Kelsea Ballerini honors the victims of the Nashville school shootings and talks about witnessing school shootings.
Image Source - Fox News

Country music star Kelsea Ballerini kicked off the CMT Awards show with the opening segment about paying tribute to the victims of last week’s school shooting in Nashville.

Who is Kelsea Ballerini?

From Knoxville, Tennessee, Kelsea Ballerini is a singer and composer of country music. Her most famous songs are “Love Me Like You Mean It,” “Peter Pan,” and “Legends.”

Ballerini has won multiple awards, including two American Music Awards, two Academy of Country Music Awards, a CMT Music Award, and a Billboard Music Award.

Kelsea Ballerini hosted the 2023 annual country music award show alongside another country musician, Kane Brown. She talked about how she wanted to dedicate this broadcast to everyone affected by gun violence in America.

Kelsea Ballerini honors the victims of the Nashville school shootings and talks about witnessing school shootings.

Image Source – Daily Mail

Kelsea talks about the Nashville school shooting.

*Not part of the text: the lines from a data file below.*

(* ===== verification/MapNodes.v ===== *)
(** * MapNodes: a node as its peers see it
    (headscale-api/src/tailscale_wire/{register,map,wire}.rs)

    [MapNode] is what a map response says of a node, made from its record and adjusted
    for a viewer: its lifecycle, its capabilities, and the routes the viewer may use
    through it.  Of [HostInfo] the fields the server reads are kept; those it only
    passes on are [hi_rest].  The fields of [MapNode] that stay at their default are
    left out, and so are the side tables of the native store (feature "admin"). *)

From stdpp Require Import base list gmap strings sets.
From Stdlib Require Import ZArith Lia.
From S2P Require Import Prelude Bytes Net GoNetip PrimaryRoutes GivenName MapChange MapBatcher Registry.

Open Scope Z_scope.

(** ** Hostinfo *)

(** The parts of a Hostinfo that the server passes on: services, location, and all the
    rest of [HostInfo] and [NetInfo]. *)
Class HostTypes := {
  Service : Type;
  Location : Type;
  NetRest : Type;
  HostRest : Type;
  net_rest_default : NetRest;
  service_eq_dec :: EqDecision Service;
  location_eq_dec :: EqDecision Location;
  net_rest_eq_dec :: EqDecision NetRest;
  host_rest_eq_dec :: EqDecision HostRest;
}.

Section nodes.
Context `{HostTypes} `{NetipText}.

Record NetInfo := mkNetInfo { preferred_derp : Z; net_rest : NetRest }.

#[export] Instance NetInfo_eq_dec : EqDecision NetInfo.
Proof. solve_decision. Defined.

Record HostInfo := mkHostInfo {
  hi_hostname : string;
  hi_os : string;
  hi_os_version : string;
  hi_routable_ips : list string;
  hi_ssh_host_keys : list string;
  hi_services : list Service;
  hi_location : option Location;
  hi_app_connector : option bool;
  hi_net_info : option NetInfo;
  hi_rest : HostRest;
}.

#[export] Instance HostInfo_eq_dec : EqDecision HostInfo.
Proof. solve_decision. Defined.

Notation MachineRecord := (@MachineRecord HostInfo).
Notation Records := (gmap string MachineRecord).

Definition with_net_info (h : HostInfo) (net : option NetInfo) : HostInfo :=
  mkHostInfo (hi_hostname h) (hi_os h) (hi_os_version h) (hi_routable_ips h) (hi_ssh_host_keys h) (hi_services h) (hi_location h) (hi_app_connector h) net (hi_rest h).

Definition or_text (a b : string) : string := if bool_decide (a = ""%string) then b else a.

Definition host_info_for_node (r : MachineRecord) : HostInfo :=
  let re := mr_reported r in
  let h := re_host_info re in
  let net := match hi_net_info h with
             | Some n => Some (mkNetInfo (re_home_derp re) (net_rest n))
             | None => if re_home_derp re =? 0 then None else Some (mkNetInfo (re_home_derp re) net_rest_default)
             end in
  mkHostInfo (hi_hostname h) (or_text (hi_os h) (re_os re)) (or_text (hi_os_version h) (re_os_version re)) (mr_available_routes r) (re_ssh_host_keys re)
    (hi_services h) (hi_location h) (hi_app_connector h) net (hi_rest h).

(** What of a Hostinfo other nodes are told about at once. *)
Definition peer_hostinfo_equal (a b : HostInfo) : bool :=
  bool_decide (hi_hostname a = hi_hostname b) && bool_decide (hi_os a = hi_os b) && bool_decide (hi_services a = hi_services b) &&
  bool_decide (hi_ssh_host_keys a = hi_ssh_host_keys b) && bool_decide (hi_location a = hi_location b) &&
  bool_decide (hi_app_connector a = hi_app_connector b) && bool_decide (hi_routable_ips a = hi_routable_ips b).

(** ** Map nodes *)

Record MapNode := mkMapNode {
  mn_id : Z;
  mn_stable_id : string;
  mn_name : string;
  mn_user : Z;
  mn_key : string;
  mn_machine : option string;
  mn_addresses : list string;
  mn_allowed_ips : list string;
  mn_primary_routes : list string;
  mn_hostinfo : HostInfo;
  mn_created : option Z;
  mn_key_expiry : option Z;
  mn_cap : Z;
  mn_tags : list string;
  mn_last_seen : option Z;
  mn_online : option bool;
  mn_machine_authorized : bool;
  mn_cap_map : gmap string (list bool);
  mn_expired : bool;
  mn_home_derp : Z;
  mn_disco_key : option string;
  mn_endpoints : list string;
  mn_legacy_derp : string;
}.

#[export] Instance MapNode_eq_dec : EqDecision MapNode.
Proof. solve_decision. Defined.

Definition TAGGED_DEVICES_USER_ID : Z := 2147455555.
Definition ZERO_DISCO_KEY : string := "discokey:0000000000000000000000000000000000000000000000000000000000000000".
Definition CAPABILITY_ADMIN : string := "https://tailscale.com/cap/is-admin".
Definition CAPABILITY_DEFAULT_AUTO_UPDATE : string := "default-auto-update".
Definition CAPABILITY_FILE_SHARING : string := "https://tailscale.com/cap/file-sharing".
Definition CAPABILITY_SSH : string := "https://tailscale.com/cap/ssh".
Definition NODE_ATTR_DISABLE_IPV4 : string := "disable-ipv4".
Definition NODE_ATTR_SUGGEST_EXIT_NODE : string := "suggest-exit-node".

Definition address_strings (r : MachineRecord) : list string := option_list (show_ipv4 <$> mr_ipv4 r) ++ option_list (show_ipv6 <$> mr_ipv6 r).

Definition address_prefixes (r : MachineRecord) : list string :=
  option_list ((fun a => show_ipv4 a +:+ "/32") <$> mr_ipv4 r) ++ option_list ((fun a => show_ipv6 a +:+ "/128") <$> mr_ipv6 r).

Definition tailscale_user_id (r : MachineRecord) : Z :=
  if is_tagged r then TAGGED_DEVICES_USER_ID else default (stable_id_from_key (ow_user (mr_owner r))) (ow_user_id (mr_owner r)).

Definition qualify (label domain : string) : string := if bool_decide (domain = ""%string) then label else label +:+ "." +:+ domain +:+ ".".

Definition node_name (r : MachineRecord) (domain : string) : string :=
  qualify (if bool_decide (mr_hostname r = ""%string) then "node-" +:+ String.substring 0 8 (mr_node_key_hex r) else mr_hostname r) domain.

Definition default_node_cap_map : gmap string (list bool) :=
  <[CAPABILITY_ADMIN := []]> (<[CAPABILITY_DEFAULT_AUTO_UPDATE := [false]]> (<[CAPABILITY_FILE_SHARING := []]> (<[CAPABILITY_SSH := []]> ∅))).

Definition is_go_zero_expiry (t : Z) : bool := t =? GO_ZERO_TIME.

Definition record_to_map_node (now : Z) (r : MachineRecord) (domain : string) : MapNode :=
  let re := mr_reported r in
  let id := stable_node_id r in
  let expired := is_expired_at now r in
  let addresses := address_prefixes r in
  mkMapNode id (show_dec id) (node_name r domain) (tailscale_user_id r) ("nodekey:" +:+ mr_node_key_hex r)
    (if bool_decide (mr_machine_key_hex r = ""%string) then None else Some ("mkey:" +:+ mr_machine_key_hex r))
    addresses (addresses ++ mr_approved_routes r) (mr_approved_routes r) (host_info_for_node r) (Some (re_created_at re))
    (match mr_expiry r with Some t => if is_go_zero_expiry t then None else Some t | None => None end)
    0 (mr_forced_tags r) (Some (mr_last_seen r)) (Some false) (negb expired) default_node_cap_map expired (re_home_derp re)
    (match re_disco_key re with Some k => if bool_decide (k = ""%string) || bool_decide (k = ZERO_DISCO_KEY) then None else Some k | None => None end)
    (re_endpoints re) (if re_home_derp re =? 0 then ""%string else "127.3.3.40:" +:+ show_dec (re_home_derp re)).

(** ** Setters *)

Definition set_addresses (n : MapNode) (v : list string) : MapNode :=
  mkMapNode (mn_id n) (mn_stable_id n) (mn_name n) (mn_user n) (mn_key n) (mn_machine n) v (mn_allowed_ips n) (mn_primary_routes n) (mn_hostinfo n) (mn_created n) (mn_key_expiry n) (mn_cap n)
    (mn_tags n) (mn_last_seen n) (mn_online n) (mn_machine_authorized n) (mn_cap_map n) (mn_expired n) (mn_home_derp n) (mn_disco_key n) (mn_endpoints n) (mn_legacy_derp n).
Definition set_routes_of (n : MapNode) (allowed primary : list string) : MapNode :=
  mkMapNode (mn_id n) (mn_stable_id n) (mn_name n) (mn_user n) (mn_key n) (mn_machine n) (mn_addresses n) allowed primary (mn_hostinfo n) (mn_created n) (mn_key_expiry n) (mn_cap n)
    (mn_tags n) (mn_last_seen n) (mn_online n) (mn_machine_authorized n) (mn_cap_map n) (mn_expired n) (mn_home_derp n) (mn_disco_key n) (mn_endpoints n) (mn_legacy_derp n).
Definition set_lifecycle (n : MapNode) (online : option bool) (last_seen : option Z) : MapNode :=
  mkMapNode (mn_id n) (mn_stable_id n) (mn_name n) (mn_user n) (mn_key n) (mn_machine n) (mn_addresses n) (mn_allowed_ips n) (mn_primary_routes n) (mn_hostinfo n) (mn_created n) (mn_key_expiry n) (mn_cap n)
    (mn_tags n) last_seen online (mn_machine_authorized n) (mn_cap_map n) (mn_expired n) (mn_home_derp n) (mn_disco_key n) (mn_endpoints n) (mn_legacy_derp n).
Definition set_caps (n : MapNode) (cap : Z) (caps : gmap string (list bool)) : MapNode :=
  mkMapNode (mn_id n) (mn_stable_id n) (mn_name n) (mn_user n) (mn_key n) (mn_machine n) (mn_addresses n) (mn_allowed_ips n) (mn_primary_routes n) (mn_hostinfo n) (mn_created n) (mn_key_expiry n) cap
    (mn_tags n) (mn_last_seen n) (mn_online n) (mn_machine_authorized n) caps (mn_expired n) (mn_home_derp n) (mn_disco_key n) (mn_endpoints n) (mn_legacy_derp n).

(** [map_address_prefixes]: [None] is its panic. *)
Definition map_address_prefixes (r : MachineRecord) : option (list string) := mapM addr_host_prefix_text (address_strings r).

Definition apply_transient_lifecycle (now : Z) (r : MachineRecord) (online_states : gmap Z bool) (n : MapNode) : MapNode :=
  let online := negb (is_expired_at now r) && default false (online_states !! mn_id n) in
  set_lifecycle n (Some online) (if online then None else Some (mr_last_seen r)).

Definition apply_runtime_caps_to_map_node (taildrop_enabled auto_update_enabled : bool) (n : MapNode) : MapNode :=
  let caps := if taildrop_enabled then mn_cap_map n else delete CAPABILITY_FILE_SHARING (mn_cap_map n) in
  set_caps n (mn_cap n) (<[CAPABILITY_DEFAULT_AUTO_UPDATE := [auto_update_enabled]]> caps).

Definition has_node_attr (attrs : list string) (attr : string) : bool := existsb (fun c => bool_decide (c = attr)) attrs.

Definition is_ipv4_prefix (prefix : string) : bool := match parse_prefix prefix with Ok (ip, _) => is_v4 ip | Err _ => false end.

Definition apply_address_shape_attrs_to_map_node (attrs : list string) (n : MapNode) : MapNode :=
  if has_node_attr attrs NODE_ATTR_DISABLE_IPV4 then set_addresses n (List.filter (fun p => negb (is_ipv4_prefix p)) (mn_addresses n)) else n.

Definition apply_self_cap_map_attrs_to_map_node (attrs : list string) (n : MapNode) : MapNode :=
  set_caps n (mn_cap n) (fold_left (fun m attr => <[attr := []]> m) attrs (mn_cap_map n)).

Definition apply_policy_attrs_to_map_node (attrs : list string) (n : MapNode) : MapNode :=
  apply_self_cap_map_attrs_to_map_node attrs (apply_address_shape_attrs_to_map_node attrs n).

Definition apply_peer_cap_map_to_map_node (attrs : list string) (is_exit_node : bool) (n : MapNode) : MapNode :=
  let n := apply_address_shape_attrs_to_map_node attrs n in
  set_caps n (mn_cap n) (if is_exit_node then {[NODE_ATTR_SUGGEST_EXIT_NODE := []]} else ∅).

(** [sort_by(prefix_compare(..).expect(..))]: the texts passed typed decoding. *)
Definition sort_prefixes (l : list string) : list string := sort_by (fun a b => default Eq (prefix_compare a b)) l.

Definition apply_routes_to_map_node (primary_routes exit_routes : list string) (n : MapNode) : MapNode :=
  set_routes_of n (sort_prefixes (mn_addresses n ++ primary_routes ++ exit_routes)) primary_routes.

Definition apply_selected_routes_to_map_node (primary_routes allowed_routes : list string) (n : MapNode) : MapNode :=
  set_routes_of n (sort_prefixes (mn_addresses n ++ allowed_routes)) primary_routes.

Definition map_name_is_valid (r : MachineRecord) (tailnet_domain : string) : bool :=
  match validate_fqdn (to_chars (mr_hostname r)) (to_chars tailnet_domain) with Ok _ => true | Err _ => false end.

Definition map_node_has_subnet_route (n : MapNode) : bool :=
  existsb (fun route => negb (bool_decide (route ∈ mn_addresses n)) && negb (bool_decide (route = "0.0.0.0/0"%string)) && negb (bool_decide (route = "::/0"%string))) (mn_allowed_ips n).

End nodes.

“On March 27, 2023, three nine-year-olds, Evelyn Dieckhaus, William Kinney, and Hallie Scruggs—along with Katherine Koonce, Cynthia Peak, and Mike Hill—walked into the Covenant school and didn’t walk out,” said Kelsea Ballerini at the opening section of the CMT Awards

She also talked about how the community is going through sorrow over this and the other 130 mass shootings in the US this year alone.

Was Kelsea Ballerini in a school shooting?

Kelsea Ballerini also talked about her own experience regarding the school shooting that took place at school and how she got PTSD from that experience.

She talked about how she witnessed a classmate die in a shooting at Knoxville, Tennessee, high school in 2008. She described how Ryan McDonald, a 15-year-old classmate, was shot and killed in their cafeteria on August 21, 2008.

She talks about how that event caused a trauma that still affects her today and how, 13 years after that devastating experience, she is still going through therapy and healing from the experience.

She also talks about this experience in her poetry book, “Feel Your Way through,” in her poem, which was titled “His name was Ryan.”

The Nashville shooting has once again created a sense of effort among the Democrats who want the gun ban among normal citizens. But the Republicans have largely registered those proposals.